Search the listing below for the string "maxsize" and copy every line where it occurs.
#### DATA FOR THIS TASK ####
(** [n] successive [next(gen)], as in [[next(gen) for i in range(n)]]. *)
Fixpoint take_tasks (resoure_spec : gmap string (W → Z * W))
    (priorityfnc : W → Z * W) (n : nat) (st : Z * W)
  : exc (list Task * (Z * W)) :=
  match n with
  | O => Ok ([], st)
  | S n' =>
      '(t, st) ← next_task resoure_spec priorityfnc st;
      '(ts, st) ← take_tasks resoure_spec priorityfnc n' st;
      Ok (t :: ts, st)
  end.

(** [list(itertools.islice(gen, 0, ntasks))]: [islice] raises [ValueError]
    unless [0 <= ntasks <= sys.maxsize]. *)
Definition islice_tasks (maxsize : Z) (resoure_spec : gmap string (W → Z * W))
    (priorityfnc : W → Z * W) (ntasks : Z) (st : Z * W)
  : exc (list Task * (Z * W)) :=
  if decide (0 ≤ ntasks ≤ maxsize)%Z
  then take_tasks resoure_spec priorityfnc (Z.to_nat ntasks) st
  else Raise ValueError.

(** [[get_resources(spec) for i in range(n)]]. *)
Fixpoint take_resources (spec : gmap string (W → Z * W)) (n : nat) (w : W)
  : exc (list Resources * W) :=
  match n with
  | O => Ok ([], w)
  | S n' =>
      '(r, w) ← get_resources spec w;
      '(rs, w) ← take_resources spec n' w;
      Ok (r :: rs, w)
  end.

(** [lambda: v]. *)
Definition const_fn (v : Z) : W → Z * W := λ w, (v, w).

Definition big_resoure_spec : gmap string (W → Z * W) :=
  {[ "ram" := const_fn 500; "cpu" := const_fn 10; "gpu" := const_fn 10 ]}.

Definition small_resoure_spec : gmap string (W → Z * W) :=
  {[ "ram" := const_fn 5; "cpu" := const_fn 1; "gpu" := const_fn 1 ]}.

(** The data [testcase_appropriate_task_at_the_end] prepares before its
    timing loop: [ntasks] big tasks followed by one small task, and the
    consumers' resources. *)
Definition worst_case_setup (maxsize : Z) (ntasks nattempts : Z) (st : Z * W)
  : exc (list Task * list Resources * (Z * W)) :=
  '(tasklist, st) ← islice_tasks maxsize big_resoure_spec (const_fn 2) ntasks st;
  let '(genid, w) := st in
  '(consres_initial_list, w) ←
    take_resources small_resoure_spec (Z.to_nat (nattempts * 2)) w;
  '(t, st) ← next_task small_resoure_spec (const_fn 2) (genid, w);
  Ok (tasklist ++ [t], consres_initial_list, st).
End task_generator.

(** One attempt of a test case on the class [Q]: a new queue is filled
    with [tasklist], then [get_task] is called once. *)
Definition attempt (Q : TaskQueue) (tasklist : list Task) (r : Resources)
  : exc (list (option Task) * storage Q) :=
  run Q (init Q) ((Submit <$> tasklist) ++ [Withdraw r]).

(** [get_task] returns; the task it returns is held and fits; it returns
    [None] only when no task held fits. *)
Definition work_conserving (Q : TaskQueue) : Prop :=
  ∀ (s : storage Q) (available_resources : Resources),
    ∃ res s', get_task Q s available_resources = Ok (res, s') ∧
      match res with
      | None => ∀ y, y ∈ resident Q s → fits available_resources y = false
      | Some x => x ∈ resident Q s ∧ fits available_resources x = true
      end.

(** The priorities of the tasks a sequence of calls submits. *)
Definition submitted_priorities (calls : list call) : gset Z :=
  list_to_set (priority <$> submitted calls).

(** Every task of a bucket has the priority the bucket is keyed by. *)
Definition DL_by_priority (m : gmap Z (list Task)) : Prop :=
  ∀ p t, t ∈ TaskQueue_dict_of_lists.bucket m p → priority t = p.

Definition DD_by_priority (m : gmap Z (list (Z * Task))) : Prop :=
  ∀ p i t, (i, t) ∈ TaskQueue_dict_of_dicts.bucket m p → priority t = p.

(** Along a sequence of calls on a fresh storage no task is lost and none
    is made up: the tasks submitted are the tasks returned together with
    the tasks still held. *)
Definition conserves (Q : TaskQueue) (calls : list call) : Prop :=
  ∃ trace s,
    run Q (init Q) calls = Ok (trace, s) ∧
    submitted calls ≡ₚ returned trace ++ resident Q s ∧
    length (submitted calls) = length (returned trace) + length (resident Q s).

(** The tasks [ts] are submitted to a fresh storage and [get_task] is then
    called with the same [available_resources] until it returns [None]:
    the calls return the candidates of the first call, that is the tasks
    that fit in the order of a stable sort by priority, one by one; the
    tasks that do not fit stay. *)
Definition drains_in_priority_order (Q : TaskQueue) (ts : list Task)
    (available_resources : Resources) : Prop :=
  let candidates :=
    sorted priority (filter (λ t, fits available_resources t) ts) in
  ∃ s,
    run Q (init Q)
      ((Submit <$> ts) ++
       replicate (S (length candidates)) (Withdraw available_resources))
    = Ok ((Some <$> candidates) ++ [None], s) ∧
    resident Q s ≡ₚ filter (λ t, ¬ fits available_resources t) ts.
####
- [EXPECTED ANSWER]
    unless [0 <= ntasks <= sys.maxsize]. *)
Definition islice_tasks (maxsize : Z) (resoure_spec : gmap string (W → Z * W))
  if decide (0 ≤ ntasks ≤ maxsize)%Z
Definition worst_case_setup (maxsize : Z) (ntasks nattempts : Z) (st : Z * W)
  '(tasklist, st) ← islice_tasks maxsize big_resoure_spec (const_fn 2) ntasks st;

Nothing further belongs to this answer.